Toyota Auris

Toyotas Neuwagenverkäufe sanken im April um 68,7 Prozent auf 35.557 Fahrzeuge. - Bild: Toyota

Die Verkäufe neuer Autos, Lkw und Busse sanken im April aufgrund von Produktionsstörungen und Nachfrageeinbußen zum Vorjahreszeitraum um 51 Prozent auf 108.824 Fahrzeuge, wie die japanische Autohändlervereinigung am Montag mitteilte. Der Einbruch markiert den stärksten Rückgang seit der Erhebung der Statistik im Jahr 1968.

Am stärksten betroffen war im April Toyota, deren Verkäufe um 68,7 Prozent auf 35.557 Fahrzeuge fielen.
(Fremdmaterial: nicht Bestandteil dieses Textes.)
Lemma in_int64_0 : in_int64 0. Proof. done. Qed.
Lemma in_int32_0 : in_int32 0. Proof. done. Qed.

Lemma read_int64 key s z : unmarshal1 key (set_int 64) 0%Z s = Some z -> in_int64 z.
Proof. apply unmarshal_inv; [|done]. intros f [<-|[]] j a. apply set_int64. Qed.
Lemma read_int32 key s z : unmarshal1 key (set_int 32) 0%Z s = Some z -> in_int32 z.
Proof. apply unmarshal_inv; [|done]. intros f [<-|[]] j a. apply set_int32. Qed.
Lemma read_pair key1 key2 s r :
  unmarshal2 key1 set_string key2 (set_int 64) ("", 0%Z) s = Some r -> in_int64 r.2.
Proof.
  apply (unmarshal_inv (fun r => in_int64 r.2)); [|done].
  intros f [<-|[<-|[]]] j [x z]; cbn [snd]; unfold on_fst, on_snd; [by destruct (set_string j _)|].
  intros H. pose proof (set_int64 j z H). cbn [snd]. by destruct (set_int 64 j z).
Qed.
Lemma read_share fs s o :
  (forall f, In f fs -> forall j a, share_ok a -> share_ok (f.2 j a).1) ->
  unmarshal fs zero_share s = Some o -> share_ok o.
Proof. intros H. by apply unmarshal_inv. Qed.

Lemma ResizeFileShare_answers b path n : answers in_int64 (ResizeFileShare b path n).
Proof. unfold ResizeFileShare. apply answers_runPS. apply read_int64. Qed.
Lemma share_capacity_answers b o n : share_ok o -> answers in_int64 (share_capacity b o n).
Proof.
  intros [_ H]. unfold share_capacity. destruct (0 <? n)%Z; [apply ResizeFileShare_answers|exact H].
Qed.
Lemma EnsureTarget_answers b name iqn : answers (fun r => TrimSpace r <> "") (EnsureTarget b name iqn).
Proof.
  unfold EnsureTarget. cbv zeta. destruct (TrimSpace name == ""); [done|].
  apply (answers_bind (fun _ => True)); [by apply answers_runPS|]. intros [n r] _.
  by destruct (String.eqb_spec (TrimSpace r) "").
Qed.
Lemma GetVolumeByName_answers b name dir :
  answers (fun v => found_ok v /\ (fv_exists v = false -> v = no_volume)) (GetVolumeByName b name dir).
Proof.
  apply (answers_bind found_ok).
  - apply answers_runPS. intros s a. by apply unmarshal_inv; [exact found_fields_ok|].
  - intros v Hv. unfold answers. cbn. destruct (fv_exists v) eqn:E; [by rewrite E|]. done.
Qed.
Lemma zero_snapshot_ok : snapshot_ok zero_SnapshotInfo. Proof. done. Qed.
Lemma CreateSnapshot_answers p b path description : answers snapshot_ok (CreateSnapshot p b path description).
Proof.
  unfold CreateSnapshot. destruct (negb _); [exact I|]. apply answers_runPS. intros s a.
  apply unmarshal_inv; [|apply zero_snapshot_ok]. intros f Hf.
  apply in_app_iff in Hf as [Hf|Hf]; [by eapply snapshot_fields_ok|].
  apply in_map_iff in Hf as (key & <- & _). done.
Qed.
Lemma ListSnapshots_answers p b path : answers (Forall snapshot_ok) (ListSnapshots p b path).
Proof.
  unfold ListSnapshots. destruct (is_vhdx path); [|by constructor]. apply answers_runPS. intros s a.
  apply unmarshal_inv; [|by constructor]. intros f [<-|[]] j l Hl. cbn [snd].
  destruct j; try done. cbn [set_list].
  apply (set_elements_inv snapshot_ok); [apply zero_snapshot_ok| |done].
  intros j a' Ha'. by apply (set_struct_inv snapshot_ok); [apply snapshot_fields_ok|].
Qed.
Lemma GetVolumeInfo_answers b path : answers (well_typed (Backend.GetVolumeInfo path)) (GetVolumeInfo b path).
Proof.
  apply (answers_bind (fun r => in_int64 r.1.2 /\ lun_ok r.2.2)).
  - apply answers_runPS. intros s a. apply (unmarshal_inv (fun r => in_int64 r.1.2 /\ lun_ok r.2.2)); [|done].
    intros f Hf j r [H1 H2].
    assert (lun_ok (set_int_ptr 32 j r.2.2).1) as Hp.
    { assert (in_int32 (match r.2.2 with Some z => z | None => 0%Z end)) as H by by destruct r.2.2.
      unfold set_int_ptr.
      destruct j; try done;
        match goal with |- context [set_int 32 ?x ?y] => pose proof (set_int32 x y H); by destruct (set_int 32 x y) end. }
    repeat (destruct Hf as [<-|Hf]; [cbn [snd]|]); [..|destruct Hf]; unfold on_fst, on_snd.
    all: repeat match goal with
         | |- context [set_int 64 ?j ?z] => pose proof (set_int64 j z); destruct (set_int 64 j z)
         | |- context [set_string ?j ?z] => destruct (set_string j z)
         | |- context [set_list ?s ?o ?j ?z] => destruct (set_list s o j z)
         | |- context [set_int_ptr 32 ?j ?z] => destruct (set_int_ptr 32 j z)
         end; cbn in *; tauto.
  - intros [[path' size] [targets lun]] [H1 H2]. by split.
Qed.

Lemma share_answers b protocol fs script n (info : ShareOutput -> Z -> VolumeInfo) :
  (forall f, In f fs -> forall j a, share_ok a -> share_ok (f.2 j a).1) ->
  (forall o c, share_ok o -> in_int64 c -> share_info protocol (info o c)) ->
  answers (share_info protocol)
    (out ← runPS b script (unmarshal fs zero_share); capacity ← share_capacity b out n; ok (info out capacity)).
Proof.
  intros Hf Hi. apply (answers_bind share_ok); [apply answers_runPS; intros s o; by apply read_share|].
  intros o Ho. apply (answers_bind in_int64); [by apply share_capacity_answers|].
  intros c Hc. by apply Hi.
Qed.
Lemma found_share_answers b protocol fs script (info : ShareOutput -> Z -> VolumeInfo) :
  (forall f, In f fs -> forall j a, share_ok a -> share_ok (f.2 j a).1) ->
  (forall o c, share_ok o -> in_int64 c -> share_info protocol (info o c)) ->
  answers (fun r => if r.1 : bool then share_info protocol r.2 else r.2 = zero_VolumeInfo)
    (out ← runPS b script (unmarshal fs zero_share);
     ok (if so_exists out then (true, info out (so_capacity out)) else (false, zero_VolumeInfo))).
Proof.
  intros Hf Hi. apply (answers_bind share_ok); [apply answers_runPS; intros s o; by apply read_share|].
  intros o Ho. unfold answers. cbn. destruct (so_exists o); [|done]. apply Hi; [done|]. apply Ho.
Qed.
Lemma nfs_info_ok o c : share_ok o -> in_int64 c -> share_info ProtocolNFS (nfs_info o c).
Proof. intros [H _] Hc. by split_and!. Qed.
Lemma smb_info_ok o c : share_ok o -> in_int64 c -> share_info ProtocolSMB (smb_info o c).
Proof. intros [H _] Hc. by split_and!. Qed.
Lemma unused_ok s e f :
  In f (("protocol", unused set_string "") :: share_fields s e) -> forall j a, share_ok a -> share_ok (f.2 j a).1.
Proof. intros [<-|Hf]; [done|by eapply share_fields_ok]. Qed.

Lemma decoded_handle_answers p id r :
  decodeFileShareSnapshotHandle p id = Some r -> answers (fun _ => True) (lift r).
Proof.
  unfold decodeFileShareSnapshotHandle. destruct (negb _); [done|]. intros [= <-].
  repeat case_match; exact I.
Qed.

(** [run_ok] behind the checks of a method. *)
Ltac plain_answers :=
  cbv zeta;
  lazymatch goal with
  | |- answers _ (run_ok _ _) => apply answers_run_ok
  | |- answers _ (runPS _ _ _) => apply answers_runPS
  | H : decodeFileShareSnapshotHandle _ _ = Some ?r |- answers _ (lift ?r) => exact (decoded_handle_answers _ _ _ H)
  | |- answers _ (lift _) => exact I
  | |- answers _ (ok _) => exact I
  | |- answers _ (if ?c then _ else _) => destruct c
  | |- answers _ (mbind _ _) => apply (answers_bind (fun _ => True)); [|intros ? _]
  | |- answers _ (match ?x with _ => _ end) => destruct x eqn:?
  end.

(** C26: whatever the host prints, no method of the back end panics, and what it returns
    without an error fits the types of the interface. *)
Theorem winrm_method_answers parse_time b o :
  answers (well_typed o) (winrm_method parse_time b o).
Proof.
  destruct o; cbn [winrm_method well_typed].
  all: lazymatch goal with
    | |- answers _ (EnsureTarget _ _ _) => apply EnsureTarget_answers
    | |- answers _ (GetVolumeByName _ _ _) => apply GetVolumeByName_answers
    | |- answers _ (CreateSnapshot _ _ _ _) => apply CreateSnapshot_answers
    | |- answers _ (ListSnapshots _ _ _) => apply ListSnapshots_answers
    | |- answers _ (GetVolumeInfo _ ?p) => apply GetVolumeInfo_answers
    | |- answers _ (ResizeFileShare _ _ _) => apply ResizeFileShare_answers
    | |- answers _ (CreateNfsShare _ _ _ _ _ _) =>
        unfold CreateNfsShare; apply share_answers; [apply unused_ok|apply nfs_info_ok]
    | |- answers _ (CreateSmbShare _ _ _ _ _ _ _ _) =>
        unfold CreateSmbShare; case_match; apply share_answers; [apply share_fields_ok|apply smb_info_ok]
    | |- answers _ (GetNfsShare _ _ _) =>
        unfold GetNfsShare; apply found_share_answers; [apply exists_field_ok|apply nfs_info_ok]
    | |- answers _ (GetSmbShare _ _ _) =>
        unfold GetSmbShare; apply found_share_answers; [apply exists_field_ok|apply smb_info_ok]
    | |- _ =>
        unfold ConfigureTargetChap, CreateVirtualDisk, MapDiskToTarget, UnmapDiskFromTarget, DeleteVirtualDisk,
          LookupTargetNameByIQN, DeleteTarget, AllowInitiator, DenyInitiator, GetDirectoryFreeCapacity,
          DeleteSnapshot, ExportSnapshotAsVirtualDisk, ResizeVirtualDisk, GetTargetInitiators, DeleteNfsShare,
          DeleteSmbShare, RestoreSnapshotAsFileShare, MountFileShareVirtualDisk, UnmountFileShareVirtualDisk;
        repeat plain_answers
    end.
  all: try (intros s a H; first [exact I | by eapply read_int64 | by eapply read_int32 | by eapply read_pair]).
Qed.

(** ** Configuration *)

Lemma winrm_port_range env tls port : winrm_port env tls = Ok port -> (1 <= port <= maxTCPPort)%Z.
Proof.
  unfold winrm_port, maxTCPPort. cbv zeta. destruct (getenvDefault _ _ _ == "").
  - destruct tls; intros [= <-]; lia.
  - destruct (Atoi _); [|done]. destruct (Z.leb_spec z 0); [done|]. destruct (Z.ltb_spec 65535 z); [done|].
    intros [= <-]. lia.
Qed.
Lemma winrm_timeout_range env t : winrm_timeout env = Ok t -> (0 < t)%Z /\ in_int64 t.
Proof.
  unfold winrm_timeout. cbv zeta. destruct (TrimSpace _ == ""); [by intros [= <-]|].
  destruct (ParseDuration _) eqn:E; [|done]. destruct (Z.leb_spec z 0); [done|]. intros [= <-].
  split; [done|]. by eapply ParseDuration_int64.
Qed.

(** A configuration that is accepted names a host, an account, a port and a time limit
    that make sense, and a transport the client has. *)
Definition usable (b : WinRMBackend) : Prop :=
  (exists ep, wEndpoint b = Some ep /\ Host ep <> "" /\ (1 <= Port ep <= maxTCPPort)%Z /\ eTimeout ep = wTimeout b)
  /\ User b <> "" /\ Pass b <> "" /\ (0 < wTimeout b)%Z /\ in_int64 (wTimeout b)
  /\ PSModuleImport b <> "" /\ clientParameters b = Ok (Auth b == "ntlm").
Nissan verkaufte mit 17.413 Autos 37,2 Prozent weniger Fahrzeuge und Honda verzeichnete einen Rückgang um 48,5 Prozent auf 18.923 Automobile. Die drei großen japanischen Automobilproduzenten hatten ihre Produktion Mitte April wieder hochgefahren, jedoch zunächst nur mit halber Kraft.
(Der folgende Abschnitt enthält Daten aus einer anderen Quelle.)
(* ===== verification/Cmdlets.v ===== *)
(** * What the scripts of the WinRM back end do: disks and targets
    ([pkg/iscsi/backend_winrm.go])

    A script of [WinRMScripts] is a text to the back end.  Here each script of the methods
    for disks and targets is also a program, over the cmdlets it calls: a pipeline becomes
    a function on lists, an [if] stays one, [throw] and a cmdlet that stops the script are
    errors.  A cmdlet with [-ErrorAction SilentlyContinue] gives nothing when it fails.  PowerShell
    compares texts without regard to case, by their foldings. *)
From S2P Require Import Prelude GoStrings GoStrconv VolumeID VolumeTypes Params Prog Driver WinRM Backend.

(** ** Cmdlets *)

(** An initiator of a target: a text, or an object with some of these properties. *)
Record initiator_id := {
  id_text : option string; id_IQN : option string; id_Value : option string; id_Method : string
}.
Record server_target := {
  tgName : string; tgIqn : string; LunMappings : list string; InitiatorIds : list initiator_id
}.
Definition CreateSmbShare_run (name parentDir : string) (sizeBytes : Z) (full change read : list string)
  (opt : SmbShareOptions) : go powershell ShareOutput :=
  _ ← stops (ImportModule "SmbShare");
  let path := JoinPath parentDir name in
  _ ← stops (NewDirectory path);
  share ← silently (GetShare SmbShare name);
  _ ← match share with
      | Some _ => ok tt
      | None =>
          has_compress ← match CompressData opt with
                         | Some _ => stops (HasParameter "New-SmbShare" "CompressData")
                         | None => ok false
                         end;
          stops (NewSmbShare name path (smb_params full change read has_compress opt))
      end;
  server ← stops ComputerName;
  ok (smb_output name server path sizeBytes).

(** What a lookup finds: the folder of the share and the capacity in its file. *)
Definition found_share (kind : share_kind) (name : string) (output : string -> string -> Z -> ShareOutput)
  : go powershell ShareOutput :=
  share ← silently (GetShare kind name);
  match share with
  | None => ok zero_share
  | Some path =>
      let metaPath := JoinPath path ".csi-volume.json" in
      there ← stops (TestPath metaPath);
      cap ← (if there : bool then stops (GetCapacityFile metaPath) else ok 0);
      server ← stops ComputerName;
      ok (output server path cap)
  end.
Definition GetNfsShare_run (name parentDir : string) : go powershell ShareOutput :=
  _ ← stops (ImportModule "NFS"); found_share NfsShare name (nfs_output name).
Definition GetSmbShare_run (name : string) : go powershell ShareOutput :=
  _ ← stops (ImportModule "SmbShare"); found_share SmbShare name (smb_output name).

(** The share goes first, then the quota of its folder, then the folder, unless a disk is
    mounted there. *)
Definition remove_share (kind : share_kind) (name : string) : go powershell (option string) :=
  share ← silently (GetShare kind name);
  match share with
  | None => ok None
  | Some path =>
      _ ← stops (RemoveShare kind name);
      share' ← silently (GetShare kind name);
      match share' with Some _ => stopping_error | None => ok (Some path) end
  end.
Definition remove_quota (path : string) : go powershell unit :=
  command ← silently (HasCommand "Remove-FsrmQuota");
  quota ← match command with Some _ => silently (GetFsrmQuota path) | None => ok None end;
  match quota with
  | None => ok tt
  | Some _ =>
      _ ← stops (RemoveFsrmQuota path);
      quota ← silently (GetFsrmQuota path);
      match quota with Some _ => stopping_error | None => ok tt end
  end.
Definition remove_tree (path : string) : go powershell unit :=
  mounted ← Test_CsiPartitionAccessPath path;
  if mounted : bool then stopping_error
  else
    _ ← stops (RemoveTree path);
    there ← stops (TestPath path);
    if there : bool then stopping_error else ok tt.
Definition DeleteShare_run (kind : share_kind) (name path : string) : go powershell unit :=
  _ ← stops (ImportModule (match kind with NfsShare => "NFS" | SmbShare => "SmbShare" end));
  share ← remove_share kind name;
  let path := if path != "" then path else default "" share in
  there ← (if path != "" then stops (TestPath path) else ok false);
  if there : bool then _ ← remove_quota path; remove_tree path else ok tt.

(** A quota that cannot be set is no error. *)
Definition set_quota (path : string) (bytes : Z) : go powershell unit :=
  quota ← silently (GetFsrmQuota path);
  match quota with
  | Some _ => stops (SetFsrmQuota path bytes)
  | None => stops (NewFsrmQuota path bytes)
  end.
Definition ResizeFileShare_run (path : string) (bytes : Z) : go powershell Z :=
  _ ← stops (NewDirectory path);
  command ← silently (HasCommand "New-FsrmQuota");
  quotaEnforced ← match command with
                  | Some _ =>
                      _ ← silently (ImportModule "FileServerResourceManager");
                      catch (set_quota path bytes) (fun r => ok (match r with Ok _ => true | _ => false end))
                  | None => ok false
                  end;
  _ ← stops (SetCapacityFile (JoinPath path ".csi-volume.json") bytes quotaEnforced);
  ok bytes.

(** ** Restoring *)

Fixpoint copy_items (items : list string) (d : string) : go powershell unit :=
  match items with
  | [] => ok tt
  | i :: rest => _ ← stops (CopyItem i d); copy_items rest d
  end.
Definition Copy_CsiDirectoryTree (s d : string) : go powershell unit :=
  _ ← stops (NewDirectory d);
  items ← stops (GetChildItems s);
  copy_items items d.
Definition Copy_CsiDirectoryMirror (s d : string) : go powershell unit :=
  _ ← stops (NewDirectory d);
  c ← stops (Robocopy s d);
  if 7 <? c then stopping_error else ok tt.

Definition RestoreSnapshotAsFileShare_vss_run (h : fileShareSnapshotHandle) (destinationPath : string)
  : go powershell unit :=
  shadow ← Get_CsiShadowCopy (ShadowID h);
  match shadow with
  | None => stopping_error
  | Some s =>
      let sourcePath := if negb (blank (SourceRelativePath h))
                        then Join_CsiShadowPath (DeviceObject s) (SourceRelativePath h) else ShadowPath h in
      container ← stops (TestContainer sourcePath);
      if container : bool then Copy_CsiDirectoryTree sourcePath destinationPath else stopping_error
  end.
(** The folder of a snapshot, and whether it is a shadow copy. *)
Definition snapshot_folder (snapshotID : string) : go powershell (string * bool) :=
  leaf ← stops (TestLeaf snapshotID);
  if leaf : bool then
    meta ← stops (GetSnapshotFile snapshotID);
    if eq (sm_snapshotType meta) "vss" then
      shadow ← Get_CsiShadowCopy (sm_shadowId meta);
      match shadow with
      | None => stopping_error
      | Some s =>
          ok (if (blank (sm_shadowPath meta) && (sm_sourceRelativePath meta != ""))%bool
              then Join_CsiShadowPath (DeviceObject s) (sm_sourceRelativePath meta) else sm_shadowPath meta, true)
      end
    else ok (if sm_snapshotId meta != "" then sm_snapshotId meta else snapshotID, false)
  else ok (snapshotID, false).
Definition RestoreSnapshotAsFileShare_run (snapshotID destinationPath : string) : go powershell unit :=
  '(sourcePath, isVssSnapshot) ← snapshot_folder snapshotID;
  container ← stops (TestContainer sourcePath);
  if container : bool then
    if isVssSnapshot : bool then Copy_CsiDirectoryTree sourcePath destinationPath
    else Copy_CsiDirectoryMirror sourcePath destinationPath
  else stopping_error.

(** ** The methods

    What the Go code does before and after a script, as in [WinRM]. *)

(** The capacity of a new share: what its quota was set to, if a size was asked for. *)
Definition sized_share (out : ShareOutput) (sizeBytes : Z) : go powershell Z :=
  if 0 <? sizeBytes then runs (ResizeFileShare_run (so_path out) sizeBytes) else ok (so_capacity out).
Von dem Erdbeben und dem darauf folgenden Tsunami waren zahlreiche Automobilhersteller und -zulieferer betroffen. Da das gesamte Ausmaß der Produktionseinbußen bislang noch nicht auszumachen ist, haben die japanischen Autokonzerne bislang auf Ergebnisprognosen für das Gesamtjahr verzichtet. Toyota und Honda hatten mitgeteilt, vor Jahresende zur vollen Kapazitätsauslastung zurückkehren zu wollen.